I have just recovered from the intense but totally amazing Cultures of Resilience project (lead by Professors Ezio Manzini and Jeremy Till), which held an 'exchange' event at the London College of Communication (LCC), between 23rd - 27th March 2015.
Following on from the Fashion Revolution movement, Who Made My Uniform? that I delivered in April 2014; and the subsequent essay written by myself and Bridget Harvey - 'Elastic Learning Tools' for the CoR book, I decided that time in the gallery space would be best spent further testing the idea of tools for children for the creation of resilient textiles.
The adage 'never work with children or animals' is so not true. OK, it was messy, but I believe we should really focus more on working with children and sustainability. (I can't speak from experience about working with animals… but I watched Blue Peter in the 70's so maybe it's true!?)

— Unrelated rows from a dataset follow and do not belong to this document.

(** The upper end of a larger block is cut off. *)
Lemma take_split_ok base hi s free live F1 a sz F2 n prevp :
  heap_ok base hi (hdrs s) (freep s) free live -> free = F1 ++ (a, sz) :: F2 -> 1 <= n < sz -> prevp = last_addr base F1 ->
  let a' := a + HSZ * (sz - n) in
  exists s', malloc_take n prevp a (mkHdr (hd_addr F2 base) sz) s = Ok (a' + HSZ, s') /\ brk_env s' = brk_env s /\
    live !! a' = None /\ base + HSZ <= a' /\ heap_ok base hi (hdrs s') (freep s') (F1 ++ (a, sz - n) :: F2) (<[a' := n]> live) /\
    keeps (hdrs s) (hdrs s') live.
Proof.
  intros Hk Hfree Hn -> a'. pose proof Hk as [K1 K2 K3 K4 K5 K6 K7 K8]. pose proof (heap_NoDup _ _ _ _ _ _ Hk) as Hnd.
  change (base :: free.*1) with (((base, 0) :: free).*1) in Hnd.
  assert ((a, sz) ∈ free) as Hin by (rewrite Hfree; apply elem_of_app; right; by left).
  pose proof (ascending_elem _ _ _ _ K5 Hin) as (Y1 & Y2 & Y3). unfold fin in Y3. cbn [fst snd] in Y1, Y2, Y3.
  assert ((base, 0) :: free = ((base, 0) :: F1) ++ (a, sz) :: F2) as Hring by (by rewrite Hfree).
  rewrite Hring in Hnd, K3. apply seg_app in K3 as [SG (Hah & SF)]. rewrite fmap_app in Hnd. apply NoDup_app in Hnd as (_ & NG & Np).
  rewrite fmap_cons in Np. apply NoDup_cons in Np as [NaF _]. assert (a ∉ ((base, 0) :: F1).*1) as NaG by (intros Hx; apply (NG _ Hx); by left).
  assert (forall x, x ∈ F1 ++ F2 -> apart (a', n) x) as Hap.
  { intros x Hx. apply (apart_sub a sz); [|unfold a', HSZ; lia|unfold a', HSZ; lia]. eapply asc_apart; [|done]. rewrite <- Hfree. exact K5. }
  assert (forall y, y ∈ ((base, 0) :: F1).*1 \/ y ∈ F2.*1 -> a' <> y) as Ha'.
  { intros y Hy Heq. assert (y = base \/ y ∈ (F1 ++ F2).*1) as [Hb|Hm].
    { rewrite fmap_app, elem_of_app. destruct Hy as [Hy|Hy]; [|by right; right]. rewrite fmap_cons in Hy. apply elem_of_cons in Hy as [Hy|Hy]; [by left|by right; left]. }
    - unfold a', HSZ in *. lia.
    - apply list_elem_of_fmap in Hm as (z & -> & Hz). specialize (Hap z Hz).
      assert (z ∈ free) as Hzf by (rewrite Hfree; apply elem_of_app in Hz as [?|?]; apply elem_of_app; [by left|right; by right]).
      pose proof (ascending_elem _ _ _ _ K5 Hzf). unfold apart, fin, HSZ in *. simpl in *. lia. }
  set (c1 := mkHdr (hd_addr F2 base) (sz - n)). set (h1 := <[a := c1]> (hdrs s)). set (c2 := mkHdr (default 0 (h_ptr <$> (h1 !! a'))) n).
  set (h' := <[a' := c2]> h1). exists (s <| hdrs := h' |> <| freep := last_addr base F1 |>).
  assert (a <> a') as Haa by (unfold a', HSZ; lia).
  split; [|split; [done|]].
  { unfold malloc_take. cbn [h_size h_ptr]. rewrite (proj2 (Z.eqb_neq _ _)) by lia. rewrite mbind_assoc, (mbind_Ok _ _ _ _ _ (uset_size_ok _ _ _ _ Hah)).
    rewrite mbind_assoc. unfold set_size, mmodify. cbn. unfold mbind. cbn. rewrite !u32_small by (unfold HSZ in *; lia). done. }
  destruct (heap_take base hi (hdrs s) h' (last_addr base F1) free live F1 a sz F2 a' n (F1 ++ (a, sz - n) :: F2)) as (H1 & H2 & H3); try done; try (unfold a', HSZ; lia).
  - apply (heap_fp _ _ _ _ _ _ _ Hk). rewrite Hfree. apply last_addr_ring.
  - change ((base, 0) :: F1 ++ (a, sz - n) :: F2) with (((base, 0) :: F1) ++ (a, sz - n) :: F2). apply seg_app. split; [|split].
    + apply seg_insert; [intros Hx; by apply (Ha' a'); [left|]|]. by apply seg_insert.
    + unfold h', h1. rewrite lookup_insert_ne by done. apply lookup_insert_eq.
    + apply seg_insert; [intros Hx; by apply (Ha' a'); [right|]|]. by apply seg_insert.
  - apply last_addr_ring.
  - eapply fits_shrink; [|lia]. rewrite <- Hfree. by eapply heap_fits.
  - intros x Hx. apply elem_of_app in Hx as [Hx|Hx]; [apply Hap, elem_of_app; by left|]. apply elem_of_cons in Hx as [->|Hx]; [|apply Hap, elem_of_app; by right].
    right. unfold fin, a'. simpl. lia.
  - exists (default 0 (h_ptr <$> (h1 !! a'))). unfold h'. apply lookup_insert_eq.
  - intros q u p Hq Hh. assert (apart (q, u) (a, sz)) as Hqa by (by apply K7). destruct (K6 q u Hq) as (Hu & _).
    unfold h', h1. rewrite !lookup_insert_ne; [done| |]; unfold apart, fin, a', HSZ in *; simpl in *; lia.
  - split; [done|]. split; [done|]. split; [done|]. apply (ukeeps_trans _ h1).
    + apply (keeps_insert _ _ _ _ sz). intros q u Hq. split; [lia|]. by apply K7.
    + apply (keeps_insert _ _ _ _ n). intros q u Hq. split; [lia|]. apply apart_sym, (apart_sub a sz); [apply apart_sym; by apply K7|unfold a', HSZ; lia|unfold a', HSZ; lia].
Qed.
End Take.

Using a skateboard to overprint a school shirt (previously over-dyed in the washing machine) created great excitement amongst the kids. From M&S, new and white; to used, dirty and ripped; then made green and over printed in this manner - the journey in visual and physical terms has a magical effect on the kids and their view of their everyday uniform.
Using fingers to make marks is not only pleasurable in a sensory way, but the dramatic nature of the mark which is transferred to the up cycled garment adds to its aesthetic appeal. In other words - the kids loved that their clothes were printed with the evidence of their play and pleasure.
This gallery based project aimed to test the ideas for a 'Design Researchers in Residence' week that I would like to run at the school in July. It's my way of taking the Fashion Revolution movement forward - with the next generation of consumers who will need to be more 'resource' and self aware.